Excerpts from a dataset
====

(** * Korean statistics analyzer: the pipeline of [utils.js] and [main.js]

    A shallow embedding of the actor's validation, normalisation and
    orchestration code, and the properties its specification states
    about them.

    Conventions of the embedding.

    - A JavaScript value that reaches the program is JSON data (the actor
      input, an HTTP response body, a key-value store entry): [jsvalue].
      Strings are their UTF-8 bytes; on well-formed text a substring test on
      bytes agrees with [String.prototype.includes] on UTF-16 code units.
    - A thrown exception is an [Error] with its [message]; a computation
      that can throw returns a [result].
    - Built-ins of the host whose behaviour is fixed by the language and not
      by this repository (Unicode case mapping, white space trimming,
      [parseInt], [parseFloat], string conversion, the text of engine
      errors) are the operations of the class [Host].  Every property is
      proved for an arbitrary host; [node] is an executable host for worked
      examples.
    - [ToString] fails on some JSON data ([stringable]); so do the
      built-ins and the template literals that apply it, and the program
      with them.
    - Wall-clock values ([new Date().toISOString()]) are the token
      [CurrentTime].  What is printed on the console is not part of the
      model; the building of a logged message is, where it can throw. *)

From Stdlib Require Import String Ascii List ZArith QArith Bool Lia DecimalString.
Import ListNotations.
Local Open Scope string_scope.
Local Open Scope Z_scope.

====

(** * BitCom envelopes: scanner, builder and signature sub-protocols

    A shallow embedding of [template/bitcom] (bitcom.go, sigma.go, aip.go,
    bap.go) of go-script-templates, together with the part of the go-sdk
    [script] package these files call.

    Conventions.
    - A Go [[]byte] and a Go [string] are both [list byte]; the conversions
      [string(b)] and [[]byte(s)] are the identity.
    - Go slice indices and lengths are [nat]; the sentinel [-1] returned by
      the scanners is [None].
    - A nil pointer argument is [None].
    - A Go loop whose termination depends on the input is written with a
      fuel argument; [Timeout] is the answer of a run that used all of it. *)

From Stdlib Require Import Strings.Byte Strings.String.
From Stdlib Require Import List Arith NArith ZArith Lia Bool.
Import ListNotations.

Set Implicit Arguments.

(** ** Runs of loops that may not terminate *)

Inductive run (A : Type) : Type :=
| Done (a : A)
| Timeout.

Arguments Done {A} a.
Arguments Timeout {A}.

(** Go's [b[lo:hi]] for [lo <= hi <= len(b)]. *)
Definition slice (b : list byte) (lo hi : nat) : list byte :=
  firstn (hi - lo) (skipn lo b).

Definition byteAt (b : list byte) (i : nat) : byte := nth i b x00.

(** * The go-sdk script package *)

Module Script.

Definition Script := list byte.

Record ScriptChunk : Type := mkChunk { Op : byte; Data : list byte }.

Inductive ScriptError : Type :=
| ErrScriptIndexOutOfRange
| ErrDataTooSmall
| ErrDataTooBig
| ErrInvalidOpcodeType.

====

Task: Copy out each line of the data above, exactly, if it lies between the line holding "bap.go) of go-script-templates, together" and the line holding "- A nil pointer argument is [None].", inclusive; copy no other line.

Exercise result:
    bap.go) of go-script-templates, together with the part of the go-sdk
    [script] package these files call.

    Conventions.
    - A Go [[]byte] and a Go [string] are both [list byte]; the conversions
      [string(b)] and [[]byte(s)] are the identity.
    - Go slice indices and lengths are [nat]; the sentinel [-1] returned by
      the scanners is [None].
    - A nil pointer argument is [None].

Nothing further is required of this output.